They are Siemens TRVs. Others in the house seem to be on the outflow side of the rad having walked around a few last night, so I think they are in the "right" place.
I'm now slightly concerned that there may be something more fundamental wrong - of the 6 downstairs radiators, in addition to the one I've flagged here, there is another 1 rad which is showing the same symptoms as the first - i.e. cold no matter what the TRV is set at. I haven't yet tested the TRV operation on this other rad as it was difficult to get to last night.

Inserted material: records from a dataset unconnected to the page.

(* ===== verification/ReplicationProofs.v ===== *)
(** * Properties of the eventually consistent replication

    The write-ahead log refines a map from sequence numbers to entries and
    survives a restart; a replication pass sends gap-free batches, and an
    acknowledgement means delivery; the watermark is the quorum's; compaction
    keeps what a peer inside the retention window needs. *)

From S2P Require Import Prelude Bytes Codec Table LockState Command StreamTier StreamProofs Version.
From S2P Require Import Records RecordProofs RecordOps Rename RenameProofs StateMachine.
From S2P Require Import MachineProofs Eventual Replica Recovery Replication.

Local Open Scope N_scope.

(** ** The log as a map *)

Section log.
Context `{RC : ReplicationCodec}.
(** bincode reads back the entries it wrote. *)
Hypothesis entry_roundtrip : ∀ e, deserialize_entry (serialize_entry e) = Ok e.

Lemma serialize_entry_inj e e' : serialize_entry e = serialize_entry e' → e = e'.
Proof.
  intros H. apply (f_equal deserialize_entry) in H. rewrite !entry_roundtrip in H. by injection H.
Qed.

Record represents (l : ReplicationLog) (w : gmap N ReplicationEntry) : Prop := {
  rep_rows : ∀ k v, log_tree l !! k = Some v ↔
    ∃ s e, k = u64_to_be s ∧ v = serialize_entry e ∧ w !! s = Some e;
  rep_range : ∀ s e, w !! s = Some e → earliest_seq l ≤ s < next_seq l;
  rep_bounds : 1 ≤ earliest_seq l ≤ next_seq l ∧ next_seq l < U64_MOD;
  rep_reopen : replication_log_new (log_tree l) (meta_tree l) (rl_node_id l) = l }.

(** The rows alone, also while appends are between the allocation of their number and
    their transaction. *)
Record log_rows (l : ReplicationLog) (w : gmap N ReplicationEntry) : Prop := {
  lr_rows : ∀ k v, log_tree l !! k = Some v ↔
    ∃ s e, k = u64_to_be s ∧ v = serialize_entry e ∧ w !! s = Some e;
  lr_range : ∀ s e, w !! s = Some e → earliest_seq l ≤ s < next_seq l;
  lr_bounds : 1 ≤ earliest_seq l ≤ next_seq l ∧ next_seq l < U64_MOD }.

Lemma rep_log l w : represents l w → log_rows l w.
Proof. intros [H1 H2 H3 _]. by split. Qed.

Lemma alloc_log_rows l w : log_rows l w → next_seq l + 1 < U64_MOD → log_rows (append_alloc l).2 w.
Proof.
  intros [H1 H2 H3] Hmax. split; cbn [append_alloc snd log_tree earliest_seq next_seq]; [done|..]; rewrite wrap64_small by done.
  - intros s e Hs. specialize (H2 s e Hs). lia.
  - lia.
Qed.

Lemma lr_bound l w s e : log_rows l w → w !! s = Some e → s < U64_MOD.
Proof. intros Hr Hs. pose proof (lr_range _ _ Hr s e Hs). pose proof (lr_bounds _ _ Hr). lia. Qed.

Lemma rep_bound l w s e : represents l w → w !! s = Some e → s < U64_MOD.
Proof. intros ?%rep_log. by eapply lr_bound. Qed.

Lemma lr_lookup l w s :
  log_rows l w → s < U64_MOD → log_tree l !! u64_to_be s = serialize_entry <$> w !! s.
Proof.
  intros Hr Hs. apply option_eq. intros v. rewrite (lr_rows _ _ Hr), fmap_Some. split.
  - intros (s' & e & Hk & -> & Hw). apply u64_to_be_inj in Hk as ->; [by eauto|done|].
    by eapply lr_bound.
  - intros (e & Hw & ->). eauto.
Qed.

Both of the "dodgy" rads are on the front wall of the house, one in each room either side of the hallway. The hallway rad works fine, but I think that may be fed from the upstairs (its an oldish house), where as the pipes for both of these two rads come from under the floorboards. Both have hot inflow pipes (on lockshield side), but have no heat in the rads themselves.

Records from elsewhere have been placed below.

(** Before, the warm cache lets the subject read; after, a check for it is denied
    while an administrator is allowed. *)
Lemma revocation_takes_effect_witness :
  (check ∅ warm_cache "/a" None Read ann team_store team_store team_store).1 = Ok () ∧
  (check ∅ warm_cache "/a" None Read ann revoked_store revoked_store revoked_store).1 ≠ Ok () ∧
  ∃ tuples u, (u = revoked_store ∨ u = revoked_store) ∧ tuples_of u "root" tuples ∧
    ("root" = "root" → mkTuple "group" "eng" (Some "member") "viewer" "file" "/a" ∉ tuples) ∧
    entitled tuples ∅ "/a" Read (mkContext "root" "root" true false "user" None).
Proof.
  split_and!; [vm_compute; reflexivity|vm_compute; discriminate|].
  apply (revocation_takes_effect ∅ warm_cache "/a" None Read
    (mkContext "root" "root" true false "user" None) "root"
    (mkTuple "group" "eng" (Some "member") "viewer" "file" "/a") "root|file|/a|viewer|group|eng|member"
    team_store revoked_store revoked_store revoked_store revoked_store true).
  - apply warm_cache_ok.
  - vm_compute. reflexivity.
  - done.
  - reflexivity.
  - vm_compute. reflexivity.
  - by left.
  - by left.
  - by left.
  - by intros u [->| ->].
  - reflexivity.
Defined.

(** ** Accessible zones *)

Section zones.
Context {St : Type} `{Laws : TupleStoreLaws St}.

Lemma elem_of_btree_set xs x : x ∈ btree_set xs ↔ x ∈ xs.
Proof.
  unfold btree_set. rewrite list_elem_of_fmap. split.
  - intros ([k v] & -> & Hin). apply elem_of_entries, elem_of_list_to_map_2, list_elem_of_fmap in Hin
      as (y & [= -> _] & Hy). done.
  - intros Hx. exists (x, ()). split; [done|]. apply elem_of_entries.
    apply elem_of_list_to_map_1'; [by intros []|]. apply list_elem_of_fmap. by exists x.
Qed.

Lemma btree_set_ext xs ys : (∀ x, x ∈ xs ↔ x ∈ ys) → btree_set xs = btree_set ys.
Proof.
  intros H. unfold btree_set. f_equal. f_equal. apply map_eq. intros k. apply option_eq. intros [].
  rewrite <-!elem_of_list_to_map' by (by intros []). rewrite !list_elem_of_fmap.
  by setoid_rewrite H.
Qed.

(** [zone] is granted to the subject by a stored tuple. *)
Definition zone_granted (s : St) (subject : Entity) (zone : string) : Prop :=
  ∃ at_zone t, stored s at_zone t ∧ object_of_tuple t = mkEntity "zone" zone ∧
    subject_of_tuple t = subject ∧ relation t ∈ READ_GRANTING_RELATIONS.

Lemma zone_grant_Some subject row zone :
  zone_grant subject row = Some zone ↔
  ∃ at_zone t, tuple_decode row.1 = Some (at_zone, t) ∧ object_of_tuple t = mkEntity "zone" zone ∧
    subject_of_tuple t = subject ∧ relation t ∈ READ_GRANTING_RELATIONS.
Proof.
  unfold zone_grant. destruct (tuple_decode row.1) as [[z t]|]; cbn [mbind option_bind].
  2: { split; [done|]. by intros (? & ? & ? & _). }
  destruct subject as [st si]. unfold object_of_tuple, subject_of_tuple. cbn [entity_type entity_id].
  destruct (_ && _) eqn:Hc; rewrite ?andb_true_iff, ?andb_false_iff, ?bool_decide_eq_true,
    ?bool_decide_eq_false in Hc.
  - destruct Hc as [[[Ho Hst] Hsi] Hr]. split.
    + intros [= <-]. exists z, t. by rewrite Ho, Hst, Hsi.
    + intros (z' & t' & [= <- <-] & [= _ ->] & _). done.
  - split; [done|]. intros (z' & t' & [= <- <-] & [= Ho Hi] & [= Hs Hid] & Hr). tauto.
Qed.

Lemma list_zones_spec s subject :
  ∃ zones, list_accessible_zones s subject = Ok zones ∧
    ∀ zone, zone ∈ zones ↔ zone_granted s subject zone.
Proof.
  destruct (law_list s) as (l & Hl & Hrows). unfold list_accessible_zones. rewrite Hl.
  eexists. split; [reflexivity|]. intros zone. rewrite elem_of_btree_set, list_elem_of_omap.
  setoid_rewrite zone_grant_Some. unfold zone_granted, stored. split.
  - intros ([k v] & Hin & z & t & Hd & H). exists z, t. split; [|done]. exists k, v. by rewrite <-Hrows.
  - intros (z & t & (k & v & Hr & Hd) & H). exists (k, v). rewrite Hrows. eauto 6.
Qed.

Lemma list_zones_rows s s' subject :
  rows s = rows s' → list_accessible_zones s subject = list_accessible_zones s' subject.
Proof.
  intros Hr. unfold list_accessible_zones.
  destruct (law_list s) as (l & -> & Hl), (law_list s') as (l' & -> & Hl'). cbn [mbind result_bind].
  f_equal. apply btree_set_ext. intros x. rewrite !list_elem_of_omap.
  split; intros ([k v] & Hin & Hx); exists (k, v); (split; [|done]).
  - by rewrite Hl', <-Hr, <-Hl.
  - by rewrite Hl, Hr, <-Hl'.
Qed.

Lemma cache_key_inj e e' :
  scontains ":" (entity_type e) = false → scontains ":" (entity_type e') = false →
  cache_key e = cache_key e' → e = e'.
Proof.
  destruct e as [t i], e' as [t' i']. unfold cache_key. cbn [entity_type entity_id]. intros H H' Hk.
  change (t +:+ String ":" i = t' +:+ String ":" i') in Hk.
  revert t' H' Hk. induction t as [|a t IH]; intros [|b t'] H' Hk.
  - rewrite !sapp_nil_l in Hk. congruence.
  - exfalso. rewrite sapp_nil_l, sapp_cons in Hk. injection Hk as <- _. by cbn in H'.
  - exfalso. rewrite sapp_nil_l, sapp_cons in Hk. injection Hk as -> _. by cbn in H.
  - rewrite !sapp_cons in Hk. injection Hk as -> Hk. cbn [scontains] in H, H'.
    apply orb_false_iff in H as [_ H], H' as [_ H']. specialize (IH H t' H' Hk). congruence.
Qed.

(** Each entry of the listing cache is what the listing gave at an earlier moment
    of its revision. *)
Definition zones_cache_ok (cache : gmap string CachedZones) (s : St) : Prop :=
  ∀ subject e, scontains ":" (entity_type subject) = false →
    cache !! cache_key subject = Some e → cz_revision e ≠ 0%N ∧
    ∃ s0, later s0 s ∧ store_revision s0 = Ok (cz_revision e) ∧
          list_accessible_zones s0 subject = Ok (cz_zones e).

Definition zones_insert (subject : Entity) (e : option CachedZones) (cache : gmap string CachedZones) :
    gmap string CachedZones :=
  match e with Some e => <[cache_key subject := e]> cache | None => cache end.

Lemma zones_insert_ok cache subject e s :
  scontains ":" (entity_type subject) = false → zones_cache_ok cache s →
  (∀ e', e = Some e' → cz_revision e' ≠ 0%N ∧
    ∃ s0, later s0 s ∧ store_revision s0 = Ok (cz_revision e') ∧
          list_accessible_zones s0 subject = Ok (cz_zones e')) →
  zones_cache_ok (zones_insert subject e cache) s.
Proof.
  intros Hs Hc He. destruct e as [e|]; [|done]. intros subject' e' Hs' Hl. cbn [zones_insert] in Hl.
  destruct (decide (cache_key subject = cache_key subject')) as [Hk|Hne].
  - rewrite Hk, lookup_insert_eq in Hl. apply cache_key_inj in Hk as <-; [|done..]. by apply He.
  - rewrite lookup_insert_ne in Hl by done. by apply Hc.
Qed.

Lemma zones_hit cache subject s1 e :
  scontains ":" (entity_type subject) = false → zones_cache_ok cache s1 →
  cache !! cache_key subject = Some e → store_revision s1 = Ok (cz_revision e) →
  list_accessible_zones s1 subject = Ok (cz_zones e).
Proof.
  intros Hs Hc He Hr. destruct (Hc subject e Hs He) as (Hz & s0 & H0 & Hrev & Hg).
  destruct (law_revision s0 s1 s1 (cz_revision e)) as [Hrows _]; [done|reflexivity|done..|].
  by rewrite <-(list_zones_rows s0 s1).
Qed.

(** The cached zone listing is current: a lookup for a subject, with writers
    between its reads, returns, whatever the age of its entry, exactly the zones
    some stored tuple grants the subject at one moment within the call, and
    leaves the cache in order; subject types hold no colon. *)
Theorem zones_lookup_current cache ttl now subject (s1 s2 s3 : St)
    (Hsubject : scontains ":" (entity_type subject) = false)
    (Hcache : zones_cache_ok cache s1) (H12 : later s1 s2) (H23 : later s2 s3) :
  ∃ s zones e, zones_lookup cache ttl now subject s1 s2 s3 = Ok (zones, e) ∧ (s = s1 ∨ s = s2) ∧
    (∀ zone, zone ∈ zones ↔ zone_granted s subject zone) ∧
    ∀ cache', zones_cache_ok cache' s3 → zones_cache_ok (zones_insert subject e cache') s3.
Proof.
  destruct (law_revision_ok s1) as [r Hr], (law_revision_ok s3) as [r' Hr'].
  destruct (list_zones_spec s1 subject) as (z1 & Hz1 & Hg1), (list_zones_spec s2 subject) as (z2 & Hz2 & Hg2).
  unfold zones_lookup. rewrite Hr. cbn [mbind result_bind].
  match goal with |- context [match ?h with Some _ => _ | None => _ end] => destruct h as [z|] eqn:Hhit end.
  - exists s1, z, None. split_and!; [done|by left| |done].
    destruct (cache !! cache_key subject) as [e|] eqn:He; [|done]. cbn [mbind option_bind] in Hhit.
    destruct (_ && _) eqn:Hb in Hhit; [|done]. injection Hhit as <-.
    apply andb_true_iff in Hb as [[_ Hb%N.eqb_eq]%andb_true_iff _]. rewrite <-Hb in Hr.
    rewrite (zones_hit cache subject s1 e) in Hz1 by done. by injection Hz1 as <-.
  - rewrite Hz2. cbn [mbind result_bind]. destruct (N.eqb_spec r 0) as [->|Hne].
    { exists s2, z2, None. by split_and!; [|right|..]. }
    rewrite Hr'. eexists s2, z2, _. split_and!; [reflexivity|by right|done|].
    intros cache' Hc'. apply zones_insert_ok; [done..|].
    destruct (N.eqb_spec r' r) as [->|]; [|done]. intros e' [= <-]. split; [done|].
    exists s1. split_and!; [by etransitivity|done|]. cbn [cz_zones]. rewrite <-Hz2.
    apply list_zones_rows. by apply (law_revision s1 s2 s3 r).
Qed.
End zones.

The system was drained down and powerflushed about 12 months ago with fresh inhibitor added.
Could there be a blockage (air?) in the return loop just affecting a couple of rads? If so, how could I diagnose / fault trace? Is my logic wrong? How could just two rads be affected, not all of them. There are no zones in the system, as far as I am aware there is only one "zone", and the fact that some rads are working whilst 2 aren't leads me to believe it is a proper "trunk and branch" design rather than a single loop of pipework.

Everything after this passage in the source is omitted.